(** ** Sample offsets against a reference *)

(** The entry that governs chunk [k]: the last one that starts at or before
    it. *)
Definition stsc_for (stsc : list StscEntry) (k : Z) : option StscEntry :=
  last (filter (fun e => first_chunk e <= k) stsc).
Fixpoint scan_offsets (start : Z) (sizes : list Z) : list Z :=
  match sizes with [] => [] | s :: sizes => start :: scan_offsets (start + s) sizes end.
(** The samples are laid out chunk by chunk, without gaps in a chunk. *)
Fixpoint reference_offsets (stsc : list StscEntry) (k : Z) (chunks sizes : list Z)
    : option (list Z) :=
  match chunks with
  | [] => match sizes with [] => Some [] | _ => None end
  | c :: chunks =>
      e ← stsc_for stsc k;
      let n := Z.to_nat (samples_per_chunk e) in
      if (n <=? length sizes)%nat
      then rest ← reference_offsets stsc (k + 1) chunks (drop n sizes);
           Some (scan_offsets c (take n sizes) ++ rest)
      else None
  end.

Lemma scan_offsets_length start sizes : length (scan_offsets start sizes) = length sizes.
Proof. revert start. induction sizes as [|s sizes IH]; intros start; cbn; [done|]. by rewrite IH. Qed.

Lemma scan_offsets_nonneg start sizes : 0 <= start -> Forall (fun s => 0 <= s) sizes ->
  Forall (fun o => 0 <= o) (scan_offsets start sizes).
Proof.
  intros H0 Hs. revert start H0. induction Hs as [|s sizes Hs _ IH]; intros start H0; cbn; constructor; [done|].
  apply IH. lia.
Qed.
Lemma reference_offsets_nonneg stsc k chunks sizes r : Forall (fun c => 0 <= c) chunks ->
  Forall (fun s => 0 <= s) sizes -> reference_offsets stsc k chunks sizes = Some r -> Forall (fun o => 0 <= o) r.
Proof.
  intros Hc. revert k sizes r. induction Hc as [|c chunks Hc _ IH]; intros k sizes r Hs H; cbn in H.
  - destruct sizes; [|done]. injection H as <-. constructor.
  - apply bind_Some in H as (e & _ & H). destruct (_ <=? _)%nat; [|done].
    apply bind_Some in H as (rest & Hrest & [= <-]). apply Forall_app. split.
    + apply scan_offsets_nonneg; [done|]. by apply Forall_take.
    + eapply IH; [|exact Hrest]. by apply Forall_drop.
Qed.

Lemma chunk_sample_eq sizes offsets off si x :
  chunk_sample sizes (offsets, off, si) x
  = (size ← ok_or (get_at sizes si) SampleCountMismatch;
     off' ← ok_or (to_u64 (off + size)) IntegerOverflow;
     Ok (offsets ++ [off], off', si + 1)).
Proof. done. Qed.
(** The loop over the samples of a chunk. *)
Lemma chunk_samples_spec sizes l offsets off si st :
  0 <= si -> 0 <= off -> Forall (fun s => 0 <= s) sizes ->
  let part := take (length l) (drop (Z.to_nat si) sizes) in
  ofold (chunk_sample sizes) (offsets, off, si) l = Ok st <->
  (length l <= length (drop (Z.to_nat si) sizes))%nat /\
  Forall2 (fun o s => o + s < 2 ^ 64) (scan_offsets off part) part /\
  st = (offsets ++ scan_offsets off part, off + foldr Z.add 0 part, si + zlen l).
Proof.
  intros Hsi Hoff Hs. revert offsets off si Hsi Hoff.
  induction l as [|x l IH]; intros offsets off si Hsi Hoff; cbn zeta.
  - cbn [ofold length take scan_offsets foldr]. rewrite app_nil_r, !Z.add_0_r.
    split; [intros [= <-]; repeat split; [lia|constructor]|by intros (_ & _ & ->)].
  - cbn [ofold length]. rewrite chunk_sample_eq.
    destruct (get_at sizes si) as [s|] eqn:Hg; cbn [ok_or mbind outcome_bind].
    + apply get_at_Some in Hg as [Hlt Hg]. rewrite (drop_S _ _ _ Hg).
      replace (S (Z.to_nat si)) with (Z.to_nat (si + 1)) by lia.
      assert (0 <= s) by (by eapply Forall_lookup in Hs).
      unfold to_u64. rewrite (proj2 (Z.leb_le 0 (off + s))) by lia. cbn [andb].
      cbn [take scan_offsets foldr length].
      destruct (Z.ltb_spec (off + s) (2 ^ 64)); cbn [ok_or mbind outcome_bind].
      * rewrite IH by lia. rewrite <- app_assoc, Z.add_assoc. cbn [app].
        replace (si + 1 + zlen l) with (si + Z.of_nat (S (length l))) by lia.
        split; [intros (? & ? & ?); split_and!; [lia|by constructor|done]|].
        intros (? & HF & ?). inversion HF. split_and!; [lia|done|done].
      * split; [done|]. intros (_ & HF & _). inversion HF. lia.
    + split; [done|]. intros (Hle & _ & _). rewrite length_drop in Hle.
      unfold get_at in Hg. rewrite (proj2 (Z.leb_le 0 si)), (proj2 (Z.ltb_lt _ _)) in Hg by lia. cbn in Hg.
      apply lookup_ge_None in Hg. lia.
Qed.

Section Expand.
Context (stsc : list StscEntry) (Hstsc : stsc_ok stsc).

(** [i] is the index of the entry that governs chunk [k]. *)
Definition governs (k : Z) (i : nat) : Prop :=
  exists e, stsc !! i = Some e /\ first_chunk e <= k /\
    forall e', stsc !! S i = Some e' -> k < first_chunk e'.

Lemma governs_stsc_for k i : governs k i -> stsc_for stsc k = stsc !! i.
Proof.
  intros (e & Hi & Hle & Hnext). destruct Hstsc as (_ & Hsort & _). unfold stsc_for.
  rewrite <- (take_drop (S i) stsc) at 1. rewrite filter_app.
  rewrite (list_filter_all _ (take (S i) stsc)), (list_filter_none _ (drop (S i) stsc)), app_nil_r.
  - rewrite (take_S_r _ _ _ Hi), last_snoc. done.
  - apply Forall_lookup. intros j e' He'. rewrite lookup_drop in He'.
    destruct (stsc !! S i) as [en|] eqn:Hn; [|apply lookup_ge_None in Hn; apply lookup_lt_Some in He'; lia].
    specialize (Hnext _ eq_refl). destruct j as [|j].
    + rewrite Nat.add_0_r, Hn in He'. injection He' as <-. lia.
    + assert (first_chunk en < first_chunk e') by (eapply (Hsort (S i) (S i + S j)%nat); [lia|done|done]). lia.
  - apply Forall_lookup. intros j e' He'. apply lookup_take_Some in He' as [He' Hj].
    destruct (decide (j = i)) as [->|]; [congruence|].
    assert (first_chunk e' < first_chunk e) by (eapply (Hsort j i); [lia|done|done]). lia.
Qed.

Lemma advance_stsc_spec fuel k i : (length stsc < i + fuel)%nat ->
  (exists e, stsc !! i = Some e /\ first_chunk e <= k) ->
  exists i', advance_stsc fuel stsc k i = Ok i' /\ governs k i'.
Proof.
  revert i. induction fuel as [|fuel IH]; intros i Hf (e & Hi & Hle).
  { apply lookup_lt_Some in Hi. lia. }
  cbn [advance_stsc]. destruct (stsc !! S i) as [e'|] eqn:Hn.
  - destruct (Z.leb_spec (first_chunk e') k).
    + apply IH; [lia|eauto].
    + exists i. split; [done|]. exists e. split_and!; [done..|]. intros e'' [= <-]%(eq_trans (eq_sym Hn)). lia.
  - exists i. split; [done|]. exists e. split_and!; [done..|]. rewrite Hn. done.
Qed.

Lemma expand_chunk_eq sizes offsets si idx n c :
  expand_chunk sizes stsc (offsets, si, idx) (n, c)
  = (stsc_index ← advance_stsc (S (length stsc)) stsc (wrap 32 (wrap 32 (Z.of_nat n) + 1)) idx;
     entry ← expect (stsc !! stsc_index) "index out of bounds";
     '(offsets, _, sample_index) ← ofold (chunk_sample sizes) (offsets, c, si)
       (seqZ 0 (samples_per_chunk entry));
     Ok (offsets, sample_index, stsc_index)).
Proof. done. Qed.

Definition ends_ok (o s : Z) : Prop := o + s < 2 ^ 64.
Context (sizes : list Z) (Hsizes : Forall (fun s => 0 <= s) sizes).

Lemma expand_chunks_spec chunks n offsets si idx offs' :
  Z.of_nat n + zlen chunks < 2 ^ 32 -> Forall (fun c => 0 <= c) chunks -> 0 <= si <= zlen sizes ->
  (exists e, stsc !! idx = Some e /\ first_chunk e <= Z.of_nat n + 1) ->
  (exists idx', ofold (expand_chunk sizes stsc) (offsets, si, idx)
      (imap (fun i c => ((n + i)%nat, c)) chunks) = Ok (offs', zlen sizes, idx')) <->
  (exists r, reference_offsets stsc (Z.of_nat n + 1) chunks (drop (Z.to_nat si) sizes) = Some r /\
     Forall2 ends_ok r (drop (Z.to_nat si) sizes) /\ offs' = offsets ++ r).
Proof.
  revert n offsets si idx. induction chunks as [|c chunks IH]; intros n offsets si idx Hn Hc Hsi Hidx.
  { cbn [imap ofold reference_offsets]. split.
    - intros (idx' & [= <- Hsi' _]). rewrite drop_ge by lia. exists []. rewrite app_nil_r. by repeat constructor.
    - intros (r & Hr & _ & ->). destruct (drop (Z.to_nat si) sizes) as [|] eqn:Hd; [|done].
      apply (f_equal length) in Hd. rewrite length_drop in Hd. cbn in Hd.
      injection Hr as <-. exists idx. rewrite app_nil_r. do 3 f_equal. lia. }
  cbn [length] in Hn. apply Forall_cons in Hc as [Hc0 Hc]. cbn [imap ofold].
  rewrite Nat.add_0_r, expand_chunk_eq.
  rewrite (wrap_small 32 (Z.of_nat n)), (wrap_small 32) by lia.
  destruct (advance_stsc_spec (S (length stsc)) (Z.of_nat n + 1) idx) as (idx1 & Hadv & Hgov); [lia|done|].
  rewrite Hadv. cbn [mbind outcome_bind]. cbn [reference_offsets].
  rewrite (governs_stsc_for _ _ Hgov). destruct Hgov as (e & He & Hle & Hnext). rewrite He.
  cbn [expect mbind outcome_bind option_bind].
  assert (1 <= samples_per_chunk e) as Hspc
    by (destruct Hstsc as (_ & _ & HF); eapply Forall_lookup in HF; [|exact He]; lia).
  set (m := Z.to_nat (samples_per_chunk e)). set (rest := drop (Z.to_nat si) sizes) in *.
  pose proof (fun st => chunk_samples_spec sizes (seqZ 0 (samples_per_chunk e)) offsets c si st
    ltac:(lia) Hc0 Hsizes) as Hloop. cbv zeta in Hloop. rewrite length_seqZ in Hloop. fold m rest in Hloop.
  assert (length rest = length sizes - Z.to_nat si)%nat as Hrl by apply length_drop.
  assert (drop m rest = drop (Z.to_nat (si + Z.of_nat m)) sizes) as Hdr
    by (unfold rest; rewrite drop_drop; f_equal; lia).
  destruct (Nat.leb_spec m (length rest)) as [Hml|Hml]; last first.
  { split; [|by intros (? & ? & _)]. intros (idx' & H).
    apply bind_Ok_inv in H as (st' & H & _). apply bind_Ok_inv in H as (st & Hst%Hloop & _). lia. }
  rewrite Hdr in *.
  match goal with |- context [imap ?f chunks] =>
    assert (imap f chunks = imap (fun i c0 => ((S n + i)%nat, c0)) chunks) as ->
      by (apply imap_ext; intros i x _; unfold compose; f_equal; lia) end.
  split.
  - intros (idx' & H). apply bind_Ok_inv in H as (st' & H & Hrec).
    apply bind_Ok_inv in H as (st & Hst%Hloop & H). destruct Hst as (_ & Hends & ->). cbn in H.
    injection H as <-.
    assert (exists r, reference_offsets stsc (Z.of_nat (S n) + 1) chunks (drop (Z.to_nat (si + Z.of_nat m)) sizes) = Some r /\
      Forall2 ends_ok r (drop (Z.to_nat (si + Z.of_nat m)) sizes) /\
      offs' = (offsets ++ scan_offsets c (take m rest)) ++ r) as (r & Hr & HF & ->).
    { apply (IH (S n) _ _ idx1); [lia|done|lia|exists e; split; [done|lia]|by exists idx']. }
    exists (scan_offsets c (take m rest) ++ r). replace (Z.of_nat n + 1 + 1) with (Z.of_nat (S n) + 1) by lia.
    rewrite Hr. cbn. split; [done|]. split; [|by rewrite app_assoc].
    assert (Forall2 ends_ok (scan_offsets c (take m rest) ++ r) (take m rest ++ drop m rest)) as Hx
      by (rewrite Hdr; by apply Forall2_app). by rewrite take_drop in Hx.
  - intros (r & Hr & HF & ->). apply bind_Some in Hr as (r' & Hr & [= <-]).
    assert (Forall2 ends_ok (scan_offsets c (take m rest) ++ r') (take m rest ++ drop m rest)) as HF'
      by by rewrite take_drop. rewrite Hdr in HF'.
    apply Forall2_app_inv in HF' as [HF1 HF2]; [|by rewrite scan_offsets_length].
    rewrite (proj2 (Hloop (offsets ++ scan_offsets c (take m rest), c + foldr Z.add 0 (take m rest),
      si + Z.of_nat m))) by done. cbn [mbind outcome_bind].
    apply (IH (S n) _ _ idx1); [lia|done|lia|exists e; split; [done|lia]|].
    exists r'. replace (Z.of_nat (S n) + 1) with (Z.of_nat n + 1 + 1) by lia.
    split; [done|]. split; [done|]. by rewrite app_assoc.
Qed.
* * *
Prompt:
Your answer must consist solely of the lines above between the line holding "rewrite Hdr in *." and the line holding "rewrite (proj2 (Hloop", inclusive, copied exactly.

Task result:
  rewrite Hdr in *.
  match goal with |- context [imap ?f chunks] =>
    assert (imap f chunks = imap (fun i c0 => ((S n + i)%nat, c0)) chunks) as ->
      by (apply imap_ext; intros i x _; unfold compose; f_equal; lia) end.
  split.
  - intros (idx' & H). apply bind_Ok_inv in H as (st' & H & Hrec).
    apply bind_Ok_inv in H as (st & Hst%Hloop & H). destruct Hst as (_ & Hends & ->). cbn in H.
    injection H as <-.
    assert (exists r, reference_offsets stsc (Z.of_nat (S n) + 1) chunks (drop (Z.to_nat (si + Z.of_nat m)) sizes) = Some r /\
      Forall2 ends_ok r (drop (Z.to_nat (si + Z.of_nat m)) sizes) /\
      offs' = (offsets ++ scan_offsets c (take m rest)) ++ r) as (r & Hr & HF & ->).
    { apply (IH (S n) _ _ idx1); [lia|done|lia|exists e; split; [done|lia]|by exists idx']. }
    exists (scan_offsets c (take m rest) ++ r). replace (Z.of_nat n + 1 + 1) with (Z.of_nat (S n) + 1) by lia.
    rewrite Hr. cbn. split; [done|]. split; [|by rewrite app_assoc].
    assert (Forall2 ends_ok (scan_offsets c (take m rest) ++ r) (take m rest ++ drop m rest)) as Hx
      by (rewrite Hdr; by apply Forall2_app). by rewrite take_drop in Hx.
  - intros (r & Hr & HF & ->). apply bind_Some in Hr as (r' & Hr & [= <-]).
    assert (Forall2 ends_ok (scan_offsets c (take m rest) ++ r') (take m rest ++ drop m rest)) as HF'
      by by rewrite take_drop. rewrite Hdr in HF'.
    apply Forall2_app_inv in HF' as [HF1 HF2]; [|by rewrite scan_offsets_length].
    rewrite (proj2 (Hloop (offsets ++ scan_offsets c (take m rest), c + foldr Z.add 0 (take m rest),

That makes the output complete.